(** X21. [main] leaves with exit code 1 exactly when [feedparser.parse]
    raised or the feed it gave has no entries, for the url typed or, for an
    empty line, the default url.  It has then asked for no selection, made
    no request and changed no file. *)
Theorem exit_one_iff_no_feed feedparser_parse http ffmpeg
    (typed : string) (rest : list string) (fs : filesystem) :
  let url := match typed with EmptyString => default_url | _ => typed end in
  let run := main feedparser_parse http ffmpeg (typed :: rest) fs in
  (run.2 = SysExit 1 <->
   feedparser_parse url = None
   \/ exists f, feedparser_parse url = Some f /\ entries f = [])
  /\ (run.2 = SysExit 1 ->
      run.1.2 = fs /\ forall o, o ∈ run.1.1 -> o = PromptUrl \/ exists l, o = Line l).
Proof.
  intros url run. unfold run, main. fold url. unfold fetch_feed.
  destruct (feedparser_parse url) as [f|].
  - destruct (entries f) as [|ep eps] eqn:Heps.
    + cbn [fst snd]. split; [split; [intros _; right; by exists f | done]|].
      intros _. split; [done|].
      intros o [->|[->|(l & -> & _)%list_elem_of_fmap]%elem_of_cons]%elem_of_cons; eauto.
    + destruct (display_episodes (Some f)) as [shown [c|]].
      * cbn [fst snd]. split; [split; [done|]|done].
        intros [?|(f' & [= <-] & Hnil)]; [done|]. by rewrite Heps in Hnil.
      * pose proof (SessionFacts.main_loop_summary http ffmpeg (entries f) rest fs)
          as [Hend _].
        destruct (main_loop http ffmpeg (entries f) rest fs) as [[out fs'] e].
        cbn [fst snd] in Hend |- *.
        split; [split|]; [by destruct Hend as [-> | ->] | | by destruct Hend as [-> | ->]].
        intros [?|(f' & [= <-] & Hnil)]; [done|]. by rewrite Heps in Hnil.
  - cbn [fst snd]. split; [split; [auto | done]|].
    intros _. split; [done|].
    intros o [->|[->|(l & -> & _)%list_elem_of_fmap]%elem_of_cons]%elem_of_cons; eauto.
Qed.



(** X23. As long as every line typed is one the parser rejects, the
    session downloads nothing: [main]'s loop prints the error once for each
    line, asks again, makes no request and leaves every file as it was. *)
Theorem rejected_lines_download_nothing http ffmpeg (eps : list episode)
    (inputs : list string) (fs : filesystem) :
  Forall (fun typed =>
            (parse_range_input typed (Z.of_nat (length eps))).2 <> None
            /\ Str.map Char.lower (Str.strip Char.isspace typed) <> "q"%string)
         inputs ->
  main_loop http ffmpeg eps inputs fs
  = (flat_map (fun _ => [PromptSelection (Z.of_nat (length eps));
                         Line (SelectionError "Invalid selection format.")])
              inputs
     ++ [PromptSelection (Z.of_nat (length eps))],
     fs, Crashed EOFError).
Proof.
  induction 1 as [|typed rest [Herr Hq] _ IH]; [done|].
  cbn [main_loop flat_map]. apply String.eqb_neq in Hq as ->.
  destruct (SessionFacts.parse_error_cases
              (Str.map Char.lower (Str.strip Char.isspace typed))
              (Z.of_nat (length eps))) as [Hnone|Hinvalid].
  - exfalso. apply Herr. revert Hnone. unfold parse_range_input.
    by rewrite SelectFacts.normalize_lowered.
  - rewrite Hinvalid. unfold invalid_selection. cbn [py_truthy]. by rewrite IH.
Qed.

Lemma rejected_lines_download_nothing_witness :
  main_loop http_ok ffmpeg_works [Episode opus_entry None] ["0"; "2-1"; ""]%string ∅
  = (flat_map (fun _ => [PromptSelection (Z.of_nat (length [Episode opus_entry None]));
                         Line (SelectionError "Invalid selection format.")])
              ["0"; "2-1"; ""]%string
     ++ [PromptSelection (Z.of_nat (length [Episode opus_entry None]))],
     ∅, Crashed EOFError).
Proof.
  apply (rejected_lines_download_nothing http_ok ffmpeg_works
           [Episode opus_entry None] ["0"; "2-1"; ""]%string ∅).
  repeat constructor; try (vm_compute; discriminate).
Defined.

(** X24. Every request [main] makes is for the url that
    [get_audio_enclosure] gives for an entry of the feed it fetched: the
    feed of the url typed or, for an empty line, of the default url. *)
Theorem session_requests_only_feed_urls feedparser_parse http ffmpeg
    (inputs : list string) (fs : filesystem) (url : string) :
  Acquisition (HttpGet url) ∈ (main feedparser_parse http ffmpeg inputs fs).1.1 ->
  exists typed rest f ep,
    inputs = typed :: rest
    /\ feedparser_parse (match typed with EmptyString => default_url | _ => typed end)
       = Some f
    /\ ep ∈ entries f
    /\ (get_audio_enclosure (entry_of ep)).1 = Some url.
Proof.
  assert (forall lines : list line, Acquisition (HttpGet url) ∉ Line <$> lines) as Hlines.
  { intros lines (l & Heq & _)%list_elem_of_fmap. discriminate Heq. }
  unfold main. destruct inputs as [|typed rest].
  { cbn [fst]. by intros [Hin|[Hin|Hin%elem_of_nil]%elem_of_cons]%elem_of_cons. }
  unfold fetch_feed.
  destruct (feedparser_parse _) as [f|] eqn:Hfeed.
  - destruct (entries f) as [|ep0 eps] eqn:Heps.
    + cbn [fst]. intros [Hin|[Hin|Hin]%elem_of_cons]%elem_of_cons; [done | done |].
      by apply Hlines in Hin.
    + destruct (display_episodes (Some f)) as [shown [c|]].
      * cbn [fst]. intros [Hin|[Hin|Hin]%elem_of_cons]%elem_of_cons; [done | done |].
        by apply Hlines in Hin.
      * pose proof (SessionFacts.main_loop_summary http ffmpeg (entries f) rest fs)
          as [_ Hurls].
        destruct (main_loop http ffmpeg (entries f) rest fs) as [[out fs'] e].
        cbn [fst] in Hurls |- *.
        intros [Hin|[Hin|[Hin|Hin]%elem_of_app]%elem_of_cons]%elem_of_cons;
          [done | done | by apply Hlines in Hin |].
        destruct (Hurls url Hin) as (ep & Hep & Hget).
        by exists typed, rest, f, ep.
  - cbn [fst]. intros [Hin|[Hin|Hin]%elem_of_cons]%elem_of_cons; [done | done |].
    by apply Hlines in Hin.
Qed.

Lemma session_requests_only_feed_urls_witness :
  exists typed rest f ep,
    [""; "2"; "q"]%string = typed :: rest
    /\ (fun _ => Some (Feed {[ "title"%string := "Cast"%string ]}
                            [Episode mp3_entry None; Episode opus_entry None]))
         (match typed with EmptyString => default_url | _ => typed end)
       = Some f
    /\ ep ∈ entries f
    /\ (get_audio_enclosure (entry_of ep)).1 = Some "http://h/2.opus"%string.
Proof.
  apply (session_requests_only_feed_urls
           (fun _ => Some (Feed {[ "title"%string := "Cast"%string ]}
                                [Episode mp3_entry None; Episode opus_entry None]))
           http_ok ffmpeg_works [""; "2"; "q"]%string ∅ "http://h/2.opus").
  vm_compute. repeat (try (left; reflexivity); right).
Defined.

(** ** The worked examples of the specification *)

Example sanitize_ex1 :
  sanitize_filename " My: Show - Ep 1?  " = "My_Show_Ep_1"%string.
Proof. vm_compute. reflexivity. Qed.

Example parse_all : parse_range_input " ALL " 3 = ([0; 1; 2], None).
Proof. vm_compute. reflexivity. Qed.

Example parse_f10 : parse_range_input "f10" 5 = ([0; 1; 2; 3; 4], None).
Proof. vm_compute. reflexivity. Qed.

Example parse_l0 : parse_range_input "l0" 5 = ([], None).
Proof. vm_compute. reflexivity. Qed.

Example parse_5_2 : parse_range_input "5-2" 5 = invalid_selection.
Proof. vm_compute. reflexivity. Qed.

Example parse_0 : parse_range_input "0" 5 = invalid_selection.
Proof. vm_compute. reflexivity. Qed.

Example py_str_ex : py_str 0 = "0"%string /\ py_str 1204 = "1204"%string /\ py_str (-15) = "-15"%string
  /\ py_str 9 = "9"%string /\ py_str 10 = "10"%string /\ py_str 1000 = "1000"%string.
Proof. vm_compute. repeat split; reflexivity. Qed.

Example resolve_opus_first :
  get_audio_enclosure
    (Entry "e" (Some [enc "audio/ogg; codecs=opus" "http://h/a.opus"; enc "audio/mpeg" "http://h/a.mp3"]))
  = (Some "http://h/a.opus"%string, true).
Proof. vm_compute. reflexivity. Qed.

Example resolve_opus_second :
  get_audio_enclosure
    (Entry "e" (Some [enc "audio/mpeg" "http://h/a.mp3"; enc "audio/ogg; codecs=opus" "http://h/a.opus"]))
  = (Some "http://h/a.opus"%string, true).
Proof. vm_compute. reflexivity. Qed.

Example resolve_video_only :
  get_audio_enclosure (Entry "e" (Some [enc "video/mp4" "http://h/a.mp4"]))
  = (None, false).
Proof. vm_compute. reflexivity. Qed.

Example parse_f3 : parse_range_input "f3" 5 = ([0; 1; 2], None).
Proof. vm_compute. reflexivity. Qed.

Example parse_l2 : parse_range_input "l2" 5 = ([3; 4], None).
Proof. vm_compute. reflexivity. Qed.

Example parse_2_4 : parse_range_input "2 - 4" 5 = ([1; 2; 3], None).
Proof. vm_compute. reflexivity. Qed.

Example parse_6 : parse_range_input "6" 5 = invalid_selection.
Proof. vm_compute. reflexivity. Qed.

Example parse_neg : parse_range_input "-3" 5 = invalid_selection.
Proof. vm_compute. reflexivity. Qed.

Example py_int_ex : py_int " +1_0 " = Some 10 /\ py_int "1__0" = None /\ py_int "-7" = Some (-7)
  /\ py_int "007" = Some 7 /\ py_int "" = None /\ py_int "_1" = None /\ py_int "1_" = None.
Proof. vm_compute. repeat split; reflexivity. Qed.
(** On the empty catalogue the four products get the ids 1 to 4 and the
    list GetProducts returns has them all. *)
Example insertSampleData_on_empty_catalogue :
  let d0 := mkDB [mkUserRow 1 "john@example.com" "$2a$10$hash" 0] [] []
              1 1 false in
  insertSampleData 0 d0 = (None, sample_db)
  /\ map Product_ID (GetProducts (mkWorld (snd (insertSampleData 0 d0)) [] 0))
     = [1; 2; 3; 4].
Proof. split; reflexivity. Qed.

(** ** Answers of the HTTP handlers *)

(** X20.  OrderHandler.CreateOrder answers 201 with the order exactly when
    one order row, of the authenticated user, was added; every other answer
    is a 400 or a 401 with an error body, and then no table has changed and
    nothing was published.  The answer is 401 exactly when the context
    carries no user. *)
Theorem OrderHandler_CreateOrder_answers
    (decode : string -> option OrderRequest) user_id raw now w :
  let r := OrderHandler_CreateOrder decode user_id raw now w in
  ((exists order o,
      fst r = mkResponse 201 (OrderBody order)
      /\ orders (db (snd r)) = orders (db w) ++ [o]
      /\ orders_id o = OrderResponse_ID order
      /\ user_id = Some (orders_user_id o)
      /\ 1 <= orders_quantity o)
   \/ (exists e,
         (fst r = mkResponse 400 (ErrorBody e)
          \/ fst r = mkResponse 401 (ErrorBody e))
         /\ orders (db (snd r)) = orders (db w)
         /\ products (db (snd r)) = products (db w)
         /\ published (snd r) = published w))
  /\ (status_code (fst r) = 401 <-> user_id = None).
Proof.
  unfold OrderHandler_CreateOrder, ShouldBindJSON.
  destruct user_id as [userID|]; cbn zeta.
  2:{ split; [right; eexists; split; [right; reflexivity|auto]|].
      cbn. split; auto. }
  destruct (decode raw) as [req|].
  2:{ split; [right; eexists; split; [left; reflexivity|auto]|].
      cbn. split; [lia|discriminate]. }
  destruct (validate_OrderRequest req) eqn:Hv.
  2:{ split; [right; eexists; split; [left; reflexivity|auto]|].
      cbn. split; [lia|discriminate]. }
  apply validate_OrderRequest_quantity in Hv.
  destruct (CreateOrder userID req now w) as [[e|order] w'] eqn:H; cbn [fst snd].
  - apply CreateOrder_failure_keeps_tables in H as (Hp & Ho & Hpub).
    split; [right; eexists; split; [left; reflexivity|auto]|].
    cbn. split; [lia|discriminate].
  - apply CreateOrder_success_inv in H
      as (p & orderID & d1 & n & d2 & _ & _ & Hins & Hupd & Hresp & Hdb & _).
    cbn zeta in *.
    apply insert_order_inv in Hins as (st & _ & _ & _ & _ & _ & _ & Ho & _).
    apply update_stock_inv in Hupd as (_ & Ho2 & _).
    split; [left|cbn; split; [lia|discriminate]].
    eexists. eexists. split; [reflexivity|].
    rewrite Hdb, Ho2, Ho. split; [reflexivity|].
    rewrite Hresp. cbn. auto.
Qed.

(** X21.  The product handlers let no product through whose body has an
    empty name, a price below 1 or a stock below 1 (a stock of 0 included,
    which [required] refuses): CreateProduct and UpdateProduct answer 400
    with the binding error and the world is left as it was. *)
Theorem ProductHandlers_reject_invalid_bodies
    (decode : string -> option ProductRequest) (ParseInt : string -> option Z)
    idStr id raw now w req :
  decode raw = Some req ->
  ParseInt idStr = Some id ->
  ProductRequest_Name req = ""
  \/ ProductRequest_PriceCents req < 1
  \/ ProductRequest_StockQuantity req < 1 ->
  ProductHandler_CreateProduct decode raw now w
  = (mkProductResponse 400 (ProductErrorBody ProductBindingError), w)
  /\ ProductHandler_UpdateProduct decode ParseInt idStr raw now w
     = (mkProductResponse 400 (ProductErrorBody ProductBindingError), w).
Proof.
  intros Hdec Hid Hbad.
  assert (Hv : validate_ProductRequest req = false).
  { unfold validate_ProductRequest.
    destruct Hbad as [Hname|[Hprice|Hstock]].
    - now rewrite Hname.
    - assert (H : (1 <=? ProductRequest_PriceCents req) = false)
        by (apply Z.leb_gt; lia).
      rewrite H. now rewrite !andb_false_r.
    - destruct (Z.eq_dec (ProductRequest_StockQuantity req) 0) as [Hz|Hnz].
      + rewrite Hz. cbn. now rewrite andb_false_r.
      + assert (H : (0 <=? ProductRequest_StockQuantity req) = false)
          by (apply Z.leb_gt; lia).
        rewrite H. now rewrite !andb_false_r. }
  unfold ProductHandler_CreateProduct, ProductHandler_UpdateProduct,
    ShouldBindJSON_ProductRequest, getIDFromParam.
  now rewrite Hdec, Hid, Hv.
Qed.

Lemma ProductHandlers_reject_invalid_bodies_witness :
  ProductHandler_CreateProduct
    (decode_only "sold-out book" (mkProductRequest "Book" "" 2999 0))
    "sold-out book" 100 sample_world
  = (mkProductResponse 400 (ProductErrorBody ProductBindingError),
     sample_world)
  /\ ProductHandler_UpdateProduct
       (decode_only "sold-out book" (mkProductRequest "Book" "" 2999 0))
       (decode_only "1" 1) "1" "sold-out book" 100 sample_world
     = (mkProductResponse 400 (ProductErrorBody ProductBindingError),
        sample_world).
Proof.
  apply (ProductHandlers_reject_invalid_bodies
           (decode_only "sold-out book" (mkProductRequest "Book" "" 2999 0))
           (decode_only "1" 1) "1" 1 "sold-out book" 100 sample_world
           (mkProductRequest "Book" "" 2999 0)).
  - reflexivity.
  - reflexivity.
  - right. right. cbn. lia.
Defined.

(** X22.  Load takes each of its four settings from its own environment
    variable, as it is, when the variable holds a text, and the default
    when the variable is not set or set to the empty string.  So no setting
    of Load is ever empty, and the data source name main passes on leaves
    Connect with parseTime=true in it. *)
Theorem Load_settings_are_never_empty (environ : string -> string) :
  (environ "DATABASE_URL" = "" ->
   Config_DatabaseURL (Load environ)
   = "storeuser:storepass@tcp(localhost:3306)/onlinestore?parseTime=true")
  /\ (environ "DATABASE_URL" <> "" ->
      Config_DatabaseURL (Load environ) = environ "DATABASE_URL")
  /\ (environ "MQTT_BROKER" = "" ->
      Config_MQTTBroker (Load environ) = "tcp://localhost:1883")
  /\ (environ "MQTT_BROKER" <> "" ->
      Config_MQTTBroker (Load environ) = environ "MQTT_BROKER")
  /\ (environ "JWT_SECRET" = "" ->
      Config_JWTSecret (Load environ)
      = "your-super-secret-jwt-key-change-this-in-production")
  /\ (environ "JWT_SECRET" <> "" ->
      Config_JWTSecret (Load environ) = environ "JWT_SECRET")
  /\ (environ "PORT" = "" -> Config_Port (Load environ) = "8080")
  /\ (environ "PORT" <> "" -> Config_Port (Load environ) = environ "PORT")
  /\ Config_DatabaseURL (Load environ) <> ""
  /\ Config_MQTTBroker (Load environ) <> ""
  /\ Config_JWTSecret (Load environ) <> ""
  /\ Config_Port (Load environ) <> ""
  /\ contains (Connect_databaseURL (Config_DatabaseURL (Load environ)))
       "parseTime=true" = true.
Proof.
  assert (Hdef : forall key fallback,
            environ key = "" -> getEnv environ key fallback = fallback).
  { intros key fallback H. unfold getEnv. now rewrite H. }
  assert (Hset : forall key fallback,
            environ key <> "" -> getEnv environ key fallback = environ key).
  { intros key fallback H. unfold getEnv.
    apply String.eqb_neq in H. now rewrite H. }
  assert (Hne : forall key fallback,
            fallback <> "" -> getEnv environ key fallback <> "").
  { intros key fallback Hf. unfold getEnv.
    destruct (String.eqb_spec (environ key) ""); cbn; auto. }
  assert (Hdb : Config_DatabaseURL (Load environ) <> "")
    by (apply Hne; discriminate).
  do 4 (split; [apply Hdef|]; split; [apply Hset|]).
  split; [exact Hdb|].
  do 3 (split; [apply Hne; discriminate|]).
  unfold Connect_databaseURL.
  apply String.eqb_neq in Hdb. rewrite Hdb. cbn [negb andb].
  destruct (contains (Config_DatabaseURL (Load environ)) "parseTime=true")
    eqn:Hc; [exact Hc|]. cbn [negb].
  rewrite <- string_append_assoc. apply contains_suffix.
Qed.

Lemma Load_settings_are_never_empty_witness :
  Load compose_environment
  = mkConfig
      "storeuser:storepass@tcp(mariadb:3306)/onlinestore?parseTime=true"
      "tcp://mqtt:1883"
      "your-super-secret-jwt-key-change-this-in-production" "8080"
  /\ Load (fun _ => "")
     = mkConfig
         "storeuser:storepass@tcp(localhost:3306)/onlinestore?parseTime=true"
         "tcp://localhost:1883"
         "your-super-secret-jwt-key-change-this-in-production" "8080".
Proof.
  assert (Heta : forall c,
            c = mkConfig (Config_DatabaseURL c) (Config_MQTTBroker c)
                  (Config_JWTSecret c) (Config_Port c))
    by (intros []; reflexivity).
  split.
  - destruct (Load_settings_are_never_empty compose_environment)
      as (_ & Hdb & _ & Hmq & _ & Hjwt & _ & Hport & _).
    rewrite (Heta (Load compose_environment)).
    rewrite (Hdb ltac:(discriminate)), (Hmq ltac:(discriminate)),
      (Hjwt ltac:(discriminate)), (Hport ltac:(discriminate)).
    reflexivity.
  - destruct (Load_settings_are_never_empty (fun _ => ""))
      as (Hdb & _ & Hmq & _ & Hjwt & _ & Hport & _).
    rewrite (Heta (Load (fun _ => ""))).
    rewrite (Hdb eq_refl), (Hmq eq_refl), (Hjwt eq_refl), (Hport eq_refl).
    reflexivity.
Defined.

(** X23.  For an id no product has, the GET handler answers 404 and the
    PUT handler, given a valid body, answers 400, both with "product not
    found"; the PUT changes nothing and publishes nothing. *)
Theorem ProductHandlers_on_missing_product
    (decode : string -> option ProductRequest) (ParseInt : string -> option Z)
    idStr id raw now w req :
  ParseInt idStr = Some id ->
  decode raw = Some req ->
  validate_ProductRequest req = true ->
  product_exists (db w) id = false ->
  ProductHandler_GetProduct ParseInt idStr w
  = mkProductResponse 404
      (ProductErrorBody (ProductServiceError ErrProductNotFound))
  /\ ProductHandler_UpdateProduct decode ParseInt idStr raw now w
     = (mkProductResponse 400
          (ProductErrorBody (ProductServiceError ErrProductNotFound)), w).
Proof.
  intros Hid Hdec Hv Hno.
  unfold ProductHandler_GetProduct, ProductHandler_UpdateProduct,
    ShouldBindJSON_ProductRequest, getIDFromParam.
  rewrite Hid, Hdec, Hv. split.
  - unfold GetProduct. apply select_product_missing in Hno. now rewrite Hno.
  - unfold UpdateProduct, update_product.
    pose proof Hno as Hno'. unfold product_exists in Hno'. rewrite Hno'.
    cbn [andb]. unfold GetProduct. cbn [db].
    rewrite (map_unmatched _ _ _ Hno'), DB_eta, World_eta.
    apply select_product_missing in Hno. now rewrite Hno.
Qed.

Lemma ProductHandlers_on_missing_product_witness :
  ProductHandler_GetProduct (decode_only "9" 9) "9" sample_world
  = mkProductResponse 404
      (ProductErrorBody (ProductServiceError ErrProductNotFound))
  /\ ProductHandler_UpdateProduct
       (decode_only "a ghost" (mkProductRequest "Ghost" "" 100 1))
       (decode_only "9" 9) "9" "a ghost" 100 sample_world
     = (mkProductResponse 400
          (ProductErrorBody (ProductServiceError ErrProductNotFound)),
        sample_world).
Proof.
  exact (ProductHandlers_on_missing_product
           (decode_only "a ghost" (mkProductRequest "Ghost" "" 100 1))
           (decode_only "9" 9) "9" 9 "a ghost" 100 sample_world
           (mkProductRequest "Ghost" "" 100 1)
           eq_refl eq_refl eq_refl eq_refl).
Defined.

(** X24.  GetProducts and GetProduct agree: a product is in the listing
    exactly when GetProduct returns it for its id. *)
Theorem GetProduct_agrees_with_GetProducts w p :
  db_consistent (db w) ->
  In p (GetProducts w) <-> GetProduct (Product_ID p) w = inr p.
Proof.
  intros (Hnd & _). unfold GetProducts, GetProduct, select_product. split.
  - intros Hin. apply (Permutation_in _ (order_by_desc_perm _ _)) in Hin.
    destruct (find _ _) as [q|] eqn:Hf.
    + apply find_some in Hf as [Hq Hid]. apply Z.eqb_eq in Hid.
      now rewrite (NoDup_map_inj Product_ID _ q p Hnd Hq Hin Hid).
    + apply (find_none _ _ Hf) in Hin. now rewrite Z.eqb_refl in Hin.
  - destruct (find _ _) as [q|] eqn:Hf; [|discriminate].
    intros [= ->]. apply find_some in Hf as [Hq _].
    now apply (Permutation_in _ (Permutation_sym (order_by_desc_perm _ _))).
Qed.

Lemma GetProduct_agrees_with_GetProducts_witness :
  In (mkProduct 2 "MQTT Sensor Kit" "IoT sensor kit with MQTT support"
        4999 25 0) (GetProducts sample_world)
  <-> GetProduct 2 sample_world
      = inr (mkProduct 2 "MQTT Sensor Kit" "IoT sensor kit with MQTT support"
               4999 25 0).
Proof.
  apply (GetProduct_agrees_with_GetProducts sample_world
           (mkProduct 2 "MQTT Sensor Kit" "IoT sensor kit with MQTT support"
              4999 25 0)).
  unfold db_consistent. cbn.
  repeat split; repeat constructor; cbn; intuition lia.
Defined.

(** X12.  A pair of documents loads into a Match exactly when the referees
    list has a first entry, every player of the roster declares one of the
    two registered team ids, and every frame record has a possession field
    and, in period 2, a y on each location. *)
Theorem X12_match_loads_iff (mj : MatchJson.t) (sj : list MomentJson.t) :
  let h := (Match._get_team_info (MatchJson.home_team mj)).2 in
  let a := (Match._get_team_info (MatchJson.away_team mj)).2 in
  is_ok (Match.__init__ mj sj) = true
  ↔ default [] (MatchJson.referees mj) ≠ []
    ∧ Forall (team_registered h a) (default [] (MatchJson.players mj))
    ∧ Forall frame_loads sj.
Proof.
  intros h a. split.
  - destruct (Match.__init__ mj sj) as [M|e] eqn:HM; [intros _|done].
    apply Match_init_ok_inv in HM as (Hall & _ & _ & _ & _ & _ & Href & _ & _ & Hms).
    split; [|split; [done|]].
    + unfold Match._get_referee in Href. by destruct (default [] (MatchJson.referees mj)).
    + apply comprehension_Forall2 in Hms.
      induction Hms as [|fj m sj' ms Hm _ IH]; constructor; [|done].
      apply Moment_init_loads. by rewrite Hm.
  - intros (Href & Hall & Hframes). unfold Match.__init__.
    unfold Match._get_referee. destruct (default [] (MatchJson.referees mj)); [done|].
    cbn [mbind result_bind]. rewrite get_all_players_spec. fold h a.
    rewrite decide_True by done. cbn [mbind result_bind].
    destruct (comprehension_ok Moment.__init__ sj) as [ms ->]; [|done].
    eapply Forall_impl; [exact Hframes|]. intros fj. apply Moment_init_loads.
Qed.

-.-.-

Would you copy, unchanged, the stretch of the records above that begins at the line containing "(ProductErrorBody (ProductServiceError ErrProductNotFound)), w)." and ends at the line containing "destruct (find _ _) as [q|] eqn:Hf.", and only that?

          (ProductErrorBody (ProductServiceError ErrProductNotFound)), w).
Proof.
  intros Hid Hdec Hv Hno.
  unfold ProductHandler_GetProduct, ProductHandler_UpdateProduct,
    ShouldBindJSON_ProductRequest, getIDFromParam.
  rewrite Hid, Hdec, Hv. split.
  - unfold GetProduct. apply select_product_missing in Hno. now rewrite Hno.
  - unfold UpdateProduct, update_product.
    pose proof Hno as Hno'. unfold product_exists in Hno'. rewrite Hno'.
    cbn [andb]. unfold GetProduct. cbn [db].
    rewrite (map_unmatched _ _ _ Hno'), DB_eta, World_eta.
    apply select_product_missing in Hno. now rewrite Hno.
Qed.

Lemma ProductHandlers_on_missing_product_witness :
  ProductHandler_GetProduct (decode_only "9" 9) "9" sample_world
  = mkProductResponse 404
      (ProductErrorBody (ProductServiceError ErrProductNotFound))
  /\ ProductHandler_UpdateProduct
       (decode_only "a ghost" (mkProductRequest "Ghost" "" 100 1))
       (decode_only "9" 9) "9" "a ghost" 100 sample_world
     = (mkProductResponse 400
          (ProductErrorBody (ProductServiceError ErrProductNotFound)),
        sample_world).
Proof.
  exact (ProductHandlers_on_missing_product
           (decode_only "a ghost" (mkProductRequest "Ghost" "" 100 1))
           (decode_only "9" 9) "9" 9 "a ghost" 100 sample_world
           (mkProductRequest "Ghost" "" 100 1)
           eq_refl eq_refl eq_refl eq_refl).
Defined.

(** X24.  GetProducts and GetProduct agree: a product is in the listing
    exactly when GetProduct returns it for its id. *)
Theorem GetProduct_agrees_with_GetProducts w p :
  db_consistent (db w) ->
  In p (GetProducts w) <-> GetProduct (Product_ID p) w = inr p.
Proof.
  intros (Hnd & _). unfold GetProducts, GetProduct, select_product. split.
  - intros Hin. apply (Permutation_in _ (order_by_desc_perm _ _)) in Hin.
    destruct (find _ _) as [q|] eqn:Hf.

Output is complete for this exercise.